The film was a colossal failure and for years; it was forgotten about.

Until about 2004. The Internet Movie Database had ranked “Troll 2” as the #1 Worst Movie of All Time (by user ratings). In the message boards, some of the former cast members (Darren Ewing, Jason Wright, Michael Paul Stephenson) actually responded to some of the threads started by “fans” of the movie. It was so bad…it was good.

And then, a screening took place in Utah. And from there, “Troll 2” began to gain popularity.

“Best Worst Movie” is the documentary on how the film was made, how it was completed and marketed, and how the cult phenomenon started and how it’s grown. It’s produced and directed by Michael Paul Stephenson who played Joshua, the main character of “Troll 2”. Throughout the documentary he’s mostly joined by George Hardy, a boisterous and constantly smiling guy who played the father. And like a real life father and son pair, the two tour all over the country trying to find the other cast members and put a reunion back together–meanwhile, they shop their merchandise around at various conventions that George Hardy really don’t understand nor cares to be a part of.

The cast members are sometimes successful, and sometimes reclusive hermits that are sad (and somewhat frightening) to see; the successful ones, like Jason Wright who is a New York Times best selling author and Darren Ewing who fronts a band as well as still does some light acting, are more reassuring.

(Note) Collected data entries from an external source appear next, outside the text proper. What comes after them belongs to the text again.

(* ===== verification/LifeWitnesses.v ===== *)
(** * Concrete inputs for the theorems about the dashboard, the process and its commands *)
From S2P Require Import Prelude GoStd Float64 Domain World RedisStore PgStore Http AdminHandlers Fork Snapshots Fixtures CpConfig.
From S2P Require Import ServerMain ServerLife GoJson JsonParse JsonDecode WProg WClient Hub Projector Sse GoTab WConfig Policy Ruleset Preflight Cli WWitnesses WireWitnesses.

#[local] Open Scope string_scope.
#[local] Open Scope Z_scope.

(** ** Snapshots *)

Lemma never_hangs {W A} (cut : W → option A) (w : W) : responsive (λ _ _, false) cut w.
Proof. intros i. by left. Qed.

Lemma snapshot_any_schedule_witness :
  ∃ ws n s, snapshot_run eq 1 (demo_world demo_queue) ws n s ∧ fork_done s = true ∧
    fk_value s = (build_snapshot 1 (demo_world demo_queue)).1.
Proof.
  destruct (fork_completes eq (λ _ _, false) (λ _, None) store_panel count_error _ _ _ _ (never_hangs _)
    (fork_nil eq (λ _ _, false) (λ _, None) store_panel count_error (fork_start (demo_world demo_queue) (MkSnapshot (w_now (demo_world demo_queue)) [] [] [] [] [] []) 0%nat (snapshot_queries 1))))
    as (ws & n & s & Hr & Hd).
  exists ws, n, s. split; [exact Hr|]. split; [exact Hd|].
  destruct (snapshot_any_schedule eq 1 (demo_world demo_queue) ws n s Hr Hd) as [_ H]. apply H; [reflexivity|auto].
Defined.

(** A store whose newer methods find nothing, and fail for the token usage. *)
#[local] Instance demo_SnapshotStore : SnapshotStore toy_redis := {|
  ListTasksByOrgAndState := λ _ _ _ _ w, (Ok [], w);
  ListRecentCompletedTasks := λ _ _ _ w, (Ok [], w);
  GetTokenUsageByAgent := λ _ _ w, (Err ErrUnavailable, w);
  GetLeaderboardFull := λ _ _ w, (Ok [], w);
  GetSecurityEvents := λ _ _ _ w, (Ok [], w);
|}.

(** The whole of Build on a store that answers, and on one that does not answer at all, 2.5
    seconds later. *)
Definition demo_start : fork (E := option error) :=
  fork_start (demo_world demo_queue) (MkDashSnapshot [] [] [] [] [] [] [] (w_now (demo_world demo_queue))) None (build_queries 1).
Definition demo_late : world toy_redis :=
  set_now (w_now (demo_world demo_queue) + 2500 * Millisecond) (demo_world demo_queue).


(** ** The projector *)

(** Streams that remember, for each key and group, what the group has not been given. *)
Definition toy_streams : Type := string → string → option (list XMessage).

Definition at_group (key g : string) (f : option (list XMessage) → option (list XMessage)) (s : toy_streams) : toy_streams :=
  λ k g', if String.eqb k key && String.eqb g' g then f (s k g') else s k g'.

#[local] Instance toy_Streams : Streams toy_streams := {|
  st_XGroupCreateMkStream := λ key g _ s, at_group key g (λ l, Some (default [] l)) s;
  st_XReadGroup := λ key g _ n s,
    (take (Z.to_nat n) (default [] (s key g)), at_group key g (λ l, drop (Z.to_nat n) <$> l) s);
  st_XAck := λ _ _ _ s, s;
  st_XAdd := λ args id s k g,
    if String.eqb k (XA_Stream args) then (λ l, (l ++ [MkXMessage id (XA_Values args)])%list) <$> s k g else s k g;
  st_todo := λ key g s, s key g;
|}.

Lemma at_group_eq key g f s : at_group key g f s key g = f (s key g).
Proof. unfold at_group. by rewrite !String.eqb_refl. Qed.

#[local] Instance toy_StreamsLaws : StreamsLaws toy_streams.
Proof.
  constructor; intros; cbn in *.
  - apply at_group_eq.
  - exists (Z.to_nat n). rewrite at_group_eq, H. by split.
  - rewrite at_group_eq, H. cbn. by rewrite take_nil.
  - done.
  - exists 0%nat. by rewrite String.eqb_refl.
  - by rewrite (proj2 (String.eqb_neq _ _)) by done.
Qed.

Definition demo_event : jdoc := DObj [("task", DStr "t-1")].
Definition demo_added : XMessage := MkXMessage "1-0" (<["type" := "task.done"]> {["data" := json_Marshal demo_event]}).

Lemma projector_at_most_once_witness :
  ∃ s, proj_steps (S := toy_streams) 1 (proj_init (λ _ _, None)) s ∧ pj_log s = [processMessage demo_added] ∧
    ∃ l, pj_log s = map processMessage l ∧ l `sublist_of` pj_published s.
Proof.
  set (s0 := (λ _ _, None) : toy_streams).
  set (s1 := st_XGroupCreateMkStream (stream_key 1) consumerGroup "$" s0).
  set (args := MkXAddArgs (stream_key 1) 1000 true (msg_Values demo_added)).
  set (s2 := st_XAdd args "1-0" s1).
  assert (proj_steps (S := toy_streams) 1 (proj_init s0)
    (MkProj (proj_read 1 s2).2 (Some (PAck demo_added [])) [processMessage demo_added] [demo_added])) as Hr.
  { eapply rtc_l; [apply pj_start|]. eapply rtc_l; [apply pj_create|]. fold s1.
    eapply rtc_l; [by apply (pj_publish 1 s1 (Some PTop) [] [] "task.done" (inl demo_event) args "1-0")|]. fold s2.
    eapply rtc_l; [apply pj_read|]. eapply rtc_l; [|apply rtc_refl]. apply (pj_handle 1 (proj_read 1 s2).2 demo_added [] []). }
  eexists. split; [exact Hr|]. split; [reflexivity|].
  exact (proj1 (projector_at_most_once 1 s0 _ eq_refl Hr)).
Defined.

(** ** The event stream *)

Definition demo_connection : Hub.Client := MkClient 1 7 0.

Lemma sse_decodes_witness :
  ∃ bytes, ServeSSE true (Some demo_connection) 9 [processMessage demo_added] = SseStream sse_headers bytes ∧
    parse_stream bytes = [message_of (connected_event 9 demo_connection); message_of (processMessage demo_added)].
Proof.
  apply (sse_decodes (FT := demo_FloatText) ltac:(intros f; vm_compute; reflexivity) demo_connection 9 [processMessage demo_added]).
  repeat constructor; vm_compute; first [reflexivity|discriminate].
Defined.

(** ** The process *)

Definition demo_server_config : Config :=
  MkConfig (Cfg_Server default_config) (Cfg_Database demo_cp_config) (Cfg_Redis default_config) (Cfg_Security demo_cp_config)
    (Cfg_Scheduler default_config) (Cfg_Dashboard default_config) (Cfg_Logging default_config).
Definition server_viper : Viper Config := λ _ _, Ok demo_server_config.

(** The process comes up, serves a request, is told to stop while the scheduler is at work;
    the goroutine that the request has left behind takes a connection, and run has to wait
    for it in pg.Close. *)
Definition demo_life : list ServerMain.event :=
  [EvMain None; EvMain None; EvMain None; EvMain None; EvMain None; EvMain None; EvMain None; EvLoopRuns TheScheduler; EvMain None;
   EvLoopRuns TheReaper; EvMain None; EvRequest; EvLoopTick TheScheduler; EvSignal; EvMain None; EvRequestEnds 1;
   EvConnTaken; EvMain None].
Definition demo_closing : list ServerMain.event :=
  [EvMain None; EvMain None; EvLoopReturns TheReaper; EvMain None; EvMain None; EvLoopPassed TheScheduler; EvLoopReturns TheScheduler;
   EvMain None; EvMain None; EvMain None].
Definition demo_shutdown : list ServerMain.event :=
  (demo_closing ++ [EvConnReturned; EvJobEnds; EvMain None; EvMain None; EvMain None])%list.

Definition demo_proc (es : list ServerMain.event) : proc := default proc_init (proc_run (V := server_viper) "" es proc_init).

Lemma stores_outlive_users_witness :
  (lp_pc (p_sched (demo_proc demo_life)) = LPassing ∧ p_pool (demo_proc demo_life) = PoolOpen) ∧
  (p_pc (demo_proc (demo_life ++ demo_shutdown)%list) = PExit 0 ∧ p_pool (demo_proc (demo_life ++ demo_shutdown)%list) ≠ PoolOpen).
Proof.
  assert (∀ es, is_Some (proc_run (V := server_viper) "" es proc_init) → proc_reach (V := server_viper) "" (demo_proc es)) as Hreach.
  { intros es [p Hp]. exists es. unfold demo_proc. rewrite Hp. reflexivity. }
  split; (split; [vm_compute; reflexivity|]).
  - destruct (stores_outlive_users (V := server_viper) "" (demo_proc demo_life) (Hreach demo_life ltac:(vm_compute; eexists; reflexivity))) as (H & _).
    apply (H TheScheduler). vm_compute. reflexivity.
  - destruct (stores_outlive_users (V := server_viper) "" (demo_proc (demo_life ++ demo_shutdown)%list) (Hreach (demo_life ++ demo_shutdown)%list ltac:(vm_compute; eexists; reflexivity)))
      as (_ & _ & H & _). apply (H 0). vm_compute. reflexivity.
Defined.

Lemma server_stops_witness :
  let p := demo_proc (demo_life ++ demo_closing)%list in
  (∃ es p', Forall (λ e, own e = true) es ∧ proc_run (V := server_viper) "" es (demo_proc demo_life) = Some p' ∧
    (stopped p' = true ∨ close_waits p' = true)) ∧
  (close_waits p = true ∧ ∀ e p', proc_step (V := server_viper) "" e p = Some p' → e = EvConnReturned ∨ close_waits p' = true) ∧
  ∃ es p', Forall (λ e, helped e = true) es ∧ proc_run (V := server_viper) "" es p = Some p' ∧ stopped p' = true.
Proof.
  assert (proc_reach (V := server_viper) "" (demo_proc demo_life)) as H0 by (exists demo_life; vm_compute; reflexivity).
  assert (proc_reach (V := server_viper) "" (demo_proc (demo_life ++ demo_closing)%list)) as H1
    by (exists (demo_life ++ demo_closing)%list; vm_compute; reflexivity).
  destruct (server_stops (V := server_viper) "" (demo_proc demo_life) H0) as (_ & _ & (es & p' & Hes & _ & Hrun & Hend) & _).
  destruct (server_stops (V := server_viper) "" (demo_proc (demo_life ++ demo_closing)%list) H1)
    as (_ & _ & _ & Hstay & (es2 & p2 & Hes2 & _ & Hrun2 & Hend2)).
  assert (close_waits (demo_proc (demo_life ++ demo_closing)%list) = true) as Hcw by (vm_compute; reflexivity).
  split; [exists es, p'; split; [exact Hes|split; [exact Hrun|]]|split].
  - destruct Hend as [H|[[H _]|H]]; [left; exact H|vm_compute in H; discriminate H|right; exact H].
  - split; [exact Hcw|]. exact (proj1 (Hstay Hcw)).
  - exists es2, p2. split; [exact Hes2|]. split; [exact Hrun2|].
    destruct Hend2 as [H|[H _]]; [exact H|]. vm_compute in H. discriminate H.
Defined.

(** ** Commands *)

Lemma preflight_report_witness :
  main (run demo_machine [] (runPreflight "embedded" (Some (demo_wconfig "auto")) false)).1 =
    Some (aligned (preflight_header ++ map check_row (run demo_machine [] (RunAll "embedded" (demo_wconfig "auto"))).1.1), "", 0).
Proof.
  destruct (preflight_report "embedded" demo_machine [] (demo_wconfig "auto")) as [H _].
  - vm_compute. repeat constructor.
  - etransitivity; [exact H|]. vm_compute. reflexivity.
Defined.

What I like most about this film is how honest it is with its status as a cult phenomenon. There are scenes in which a lot of fans are lined up for midnight screenings, and shots of video games and schwag that people have come up with; but the scenes in which George Hardy, Darren Ewing, and Michael Paul Stephenson take their show on the road to different conventions and realize there isn’t anyone who’s either heard of or cared about their precious movie reveals that they understand this isn’t “Rocky Horror Picture Show”–yet.

George Hardy is probably the most entertaining personality in the film; and he knows it. But he’s not arrogant. He’s a chipper, sprightly gentleman from Alabama who just knows how to charm the pants off you.

The other big personality of the film is the film’s director, who is completely oblivious to the irony of how people “love” his movie. He talks (in Italian) to someone on the phone in his hotel room saying the people love it. They laugh at the funny parts…then they laugh at the parts that are not so funny, too.

There’s a great scene in which he rips his actors to shreds while they rip the movie to shreds at a screening. Jason Wright, who played Elliot (the “love interest” of the main girl), and another cast member say that they didn’t understand. The director basically says, “you didn’t understand then and you still don’t understand because you’re dogs.” And then he promptly leaves.

The fact that he and his co-screenwriter believe they created something wonderful, and the rest of the cast believe they created something totally baffling, is perhaps why this movie is so cherished. It’s not cynical; it’s not forced. It’s not typical “Hollywood tripe” even if it is a bad movie. It’s an honest attempt at making something good; and a complete failure at every level.

In other words, Ed Wood would have loved this film.

And this documentary does a great job of showing just exactly why you can fall in love with “Troll 2”. I certainly did, about 10 years ago.

My rating: :-)

Personal note: I am an admitted fan of “Troll 2”. I had conversations with Darren and Jason on IMDB back in 2004; I joined the MySpace group back in 2006; I have an autographed VHS and DVD. I have met George Hardy and Michael Paul Stephenson and got my picture taken with them. I have gone to the Chicago screening of the film, and saw this film. I own a Nilbog tee-shirt. I know you’re all happy for me. But I also wrote a song, or re-wrote the “Nilbog Anthem” played toward the end of the film, in a rock-style and had put it up on Youtube a few years ago. I’m attaching it below for your viewing/listening pleasure. Enjoy! And remember, you can’t piss on hospitality. I. Won’t. Allow. It.